** What the exercise asks **
All that should come back is the lines of the data below from the one containing "From S2P Require Import Prelude" to the one containing "Import Decimal HpackBuffer", inclusive, exactly as they stand.
++++
(* ===== verification/WebSocketTheorems.v ===== *)
(** * Theorems about WebSocket upgrades

    What the server writes when it opens a WebSocket, that the client which sent
    the key accepts it, and the states in which an upgrade can leave a
    connection. *)

From S2P Require Import Prelude Decimal HpackBuffer Router Http1Parser Http1ParserTheorems ServerBuffer RateLimit.
From S2P Require Import Session SessionTheorems Response ResponseTheorems ResponseWire Jwt.
From S2P Require Import Middleware Cors Interceptor Request RequestTheorems Connection ConnectionTheorems.
From S2P Require Import WebSocketHandshake WebSocketHandshakeTheorems WebSocketServer.

Module WebSocketTheorems.
Import Decimal HpackBuffer Router Http1Parser Http1ParserTheorems ServerBuffer RateLimit Session SessionTheorems
  Response ResponseTheorems ResponseWire Jwt Middleware Cors Interceptor Request RequestTheorems Connection
  ConnectionTheorems WebSocketHandshake WebSocketHandshakeTheorems WebSocketServer.

(** ** What the server writes *)

(** The pieces in the order in which they are appended. *)
Definition header_pieces (h : list Z * list Z) : list (list Z) := [h.1; bytes_of ": "; h.2; CRLF].

Lemma append_header_pieces capacity headers : forall r,
  fold_left (append_header capacity) headers r =
    fold_left (then_websocket_append capacity) (concat (map header_pieces headers)) r.
Proof.
  induction headers as [|h headers IH]; intros r; [done|]. cbn [fold_left map concat].
  rewrite fold_left_app, IH. done.
Qed.

Lemma failed_appends capacity pieces : forall output,
  (fold_left (then_websocket_append capacity) pieces (output, SALTS_EMSGSIZE)).2 = SALTS_EMSGSIZE.
Proof. induction pieces as [|data pieces IH]; intros output; [done|]. cbn [fold_left then_websocket_append]. apply IH. Qed.

Lemma appends_spec capacity pieces : forall output, zlen output <= capacity ->
  let r := fold_left (then_websocket_append capacity) pieces (output, SALTS_OK) in
  if zlen output + zlen (concat pieces) <=? capacity then r = (output ++ concat pieces, SALTS_OK) else r.2 = SALTS_EMSGSIZE.
Proof.
  induction pieces as [|data pieces IH]; intros output Ho; cbn [fold_left concat].
  - rewrite app_nil_r. by rewrite (proj2 (Z.leb_le _ _)) by (rewrite zlen_nil; lia).
  - cbn [then_websocket_append]. unfold chttp_server_websocket_append. rewrite (proj2 (Z.ltb_ge capacity _)) by done. cbn [orb].
    rewrite zlen_app. pose proof (zlen_nonneg (concat pieces)). destruct (capacity - zlen output <? zlen data) eqn:E.
    + rewrite (proj2 (Z.leb_gt _ _)) by lia. apply failed_appends.
    + specialize (IH (output ++ data)). rewrite zlen_app in IH. specialize (IH ltac:(lia)). cbv zeta in *.
      rewrite Z.add_assoc, app_assoc. exact IH.
Qed.

(** The fields of the answer. *)
Definition opening_fields (headers : list (list Z * list Z)) (accept : list Z) : list (list Z * list Z) :=
  headers ++ [(bytes_of "Upgrade", bytes_of "websocket"); (bytes_of "Connection", bytes_of "Upgrade");
              (bytes_of "Sec-WebSocket-Accept", accept)].

Definition opening_head (headers : list (list Z * list Z)) (accept : list Z) : list Z :=
  response_head 101 (bytes_of "Switching Protocols") (opening_fields headers accept).

Lemma header_pieces_lines headers : concat (concat (map header_pieces headers)) = concat (map (fun h => field_line h ++ CRLF) headers).
Proof.
  induction headers as [|h headers IH]; [done|]. cbn [map concat]. rewrite concat_app, IH. f_equal. unfold field_line, header_pieces.
  cbn [concat]. rewrite app_nil_r, <- app_assoc. done.
Qed.

(** The answer is written in full or not at all. *)
Lemma handshake_write_spec headers accept capacity : zlen accept = CHTTP_WEBSOCKET_ACCEPT_BYTES -> 0 <= capacity ->
  if zlen (opening_head headers accept) <=? capacity
  then handshake_write headers accept capacity = (opening_head headers accept, SALTS_OK)
  else (handshake_write headers accept capacity).2 = SALTS_EMSGSIZE.
Proof.
  intros Ha Hc. set (start := bytes_of "HTTP/1.1 101 Switching Protocols" ++ CRLF).
  set (required := bytes_of "Upgrade: websocket" ++ CRLF ++ bytes_of "Connection: Upgrade" ++ CRLF ++ bytes_of "Sec-WebSocket-Accept: ").
  set (pieces := start :: concat (map header_pieces headers) ++ [required; accept; CRLF ++ CRLF]).
  assert (handshake_write headers accept capacity = fold_left (then_websocket_append capacity) pieces ([], SALTS_OK)) as ->.
  { unfold handshake_write, pieces. cbv zeta. rewrite append_header_pieces. cbn [fold_left]. rewrite fold_left_app. cbn [fold_left].
    rewrite <- Ha, ztake_all. done. }
  assert (concat pieces = opening_head headers accept) as E.
  { unfold pieces. cbn [concat]. rewrite concat_app, header_pieces_lines.
    assert (concat [required; accept; CRLF ++ CRLF] =
      concat (map (fun h => field_line h ++ CRLF) [(bytes_of "Upgrade", bytes_of "websocket"); (bytes_of "Connection", bytes_of "Upgrade");
        (bytes_of "Sec-WebSocket-Accept", accept)]) ++ CRLF) as ->.
    { unfold required. cbn [map concat]. unfold field_line. cbn [fst snd]. rewrite !app_nil_r, <- !app_assoc. reflexivity. }
    unfold opening_head, response_head, opening_fields, print_fields. rewrite map_app, concat_app, <- !app_assoc. reflexivity. }
  pose proof (appends_spec capacity pieces [] Hc) as H. cbv zeta in H. rewrite E, zlen_nil, Z.add_0_l in H. exact H.
Qed.

Lemma serialize_opening b accept capacity output : zlen accept = CHTTP_WEBSOCKET_ACCEPT_BYTES -> 0 <= capacity ->
  let '(output', status) := chttp_server_websocket_handshake_serialize b accept capacity output in
  if zlen (opening_head (rb_headers b) accept) <=? capacity
  then output' = opening_head (rb_headers b) accept /\ status = SALTS_OK
  else length output' = length output /\ status = SALTS_EMSGSIZE.
Proof.
  intros Ha Hc. unfold chttp_server_websocket_handshake_serialize. pose proof (handshake_write_spec (rb_headers b) accept capacity Ha Hc) as H.
  destruct (handshake_write _ _ _) as [written status]. destruct (_ <=? capacity).
  - injection H as -> ->. by rewrite bool_decide_true.
  - cbn in H. subst status. rewrite bool_decide_false by done. split; [|done]. rewrite length_take, length_app, length_drop. lia.
Qed.

(** ** The client accepts it *)

Lemma values_app name l k : values name (l ++ k) = values name l ++ values name k.
Proof. unfold values. by rewrite List.filter_app, map_app. Qed.

Lemma reserved_same n m : chttp_server_ascii_equal n m = true -> reserved_header n = reserved_header m.
Proof.
  unfold chttp_server_ascii_equal, reserved_header, chttp_server_response_ascii_equal. rewrite bytes_eqb_eq. by intros ->.
Qed.

(** The headers of a builder are none of those that the server writes. *)
Lemma reserved_absent name headers : reserved_header name = true -> Forall header_ok headers ->
  values name headers = [] /\ has_field headers name = false.
Proof.
  intros Hn Hf. unfold has_field. induction Hf as [|h headers [_ [_ Hr]] _ [IH1 IH2]]; [done|]. rewrite values_cons. cbn [existsb].
  destruct (chttp_server_ascii_equal h.1 name) eqn:E; [|done]. apply reserved_same in E. congruence.
Qed.

Lemma framing_absent headers : Forall header_ok headers -> existsb framing_field headers = false.
Proof.
  intros Hf. destruct (reserved_absent (bytes_of "Content-Length") headers eq_refl Hf) as [_ H1].
  destruct (reserved_absent (bytes_of "Transfer-Encoding") headers eq_refl Hf) as [_ H2]. unfold has_field in *. clear Hf.
  induction headers as [|h headers IH]; [done|]. cbn [existsb] in *. apply orb_false_iff in H1 as [H1 H1'], H2 as [H2 H2'].
  unfold framing_field at 1. rewrite H1, H2. by apply IH.
Qed.

(** What the server writes is what the client asks for. *)
Lemma fields_accepted headers accept subprotocol : Forall header_ok headers ->
  forallb (fun c => negb (is_ows c)) accept = true ->
  map chttp_server_trim_ows (values (bytes_of "Sec-WebSocket-Protocol") headers) =
    match subprotocol with Some p => [p] | None => [] end ->
  accepting_fields (opening_fields headers accept) accept subprotocol = true.
Proof.
  intros Hh Ha Hp. unfold accepting_fields, opening_fields, announces, has_field. rewrite !values_app, !existsb_app, !map_app, Hp.
  destruct (reserved_absent (bytes_of "Sec-WebSocket-Accept") headers eq_refl Hh) as [-> _].
  pose proof (proj2 (reserved_absent (bytes_of "Sec-WebSocket-Extensions") headers eq_refl Hh)) as He. unfold has_field in He. rewrite He. clear He.
  rewrite (framing_absent headers Hh). clear Hh Hp.
  set (own := [(bytes_of "Upgrade", bytes_of "websocket"); (bytes_of "Connection", bytes_of "Upgrade"); (bytes_of "Sec-WebSocket-Accept", accept)]).
  change (values (bytes_of "Sec-WebSocket-Accept") own) with [accept].
  change (values (bytes_of "Sec-WebSocket-Protocol") own) with (@nil (list Z)).
  change (values (bytes_of "Upgrade") own) with [bytes_of "websocket"]. change (values (bytes_of "Connection") own) with [bytes_of "Upgrade"].
  change (existsb framing_field own) with false.
  change (existsb (fun h => chttp_server_ascii_equal h.1 (bytes_of "Sec-WebSocket-Extensions")) own) with false.
  cbn [app map]. rewrite trim_none, app_nil_r by done. rewrite !bool_decide_true by done.
  change (existsb (fun value => lists_token value (bytes_of "websocket")) [bytes_of "websocket"]) with true.
  change (existsb (fun value => lists_token value (bytes_of "upgrade")) [bytes_of "Upgrade"]) with true. by rewrite !orb_true_r.
Qed.

Section Roundtrip.
Context {search : VstrSearch} {search_law : LawfulVstr search} {text : VstrText} {text_law : LawfulVstrText text}.
Context {base64 : Base64} {base64_law : LawfulBase64 base64} {sha1 : Sha1} {sha1_law : LawfulSha1 sha1}.
Context {alloc : Allocator} {tokenizer : LlhttpResponse} {tokenizer_law : LawfulResponseTokenizer tokenizer}.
++++
** Written answer **
From S2P Require Import Prelude Decimal HpackBuffer Router Http1Parser Http1ParserTheorems ServerBuffer RateLimit.
From S2P Require Import Session SessionTheorems Response ResponseTheorems ResponseWire Jwt.
From S2P Require Import Middleware Cors Interceptor Request RequestTheorems Connection ConnectionTheorems.
From S2P Require Import WebSocketHandshake WebSocketHandshakeTheorems WebSocketServer.

Module WebSocketTheorems.
Import Decimal HpackBuffer Router Http1Parser Http1ParserTheorems ServerBuffer RateLimit Session SessionTheorems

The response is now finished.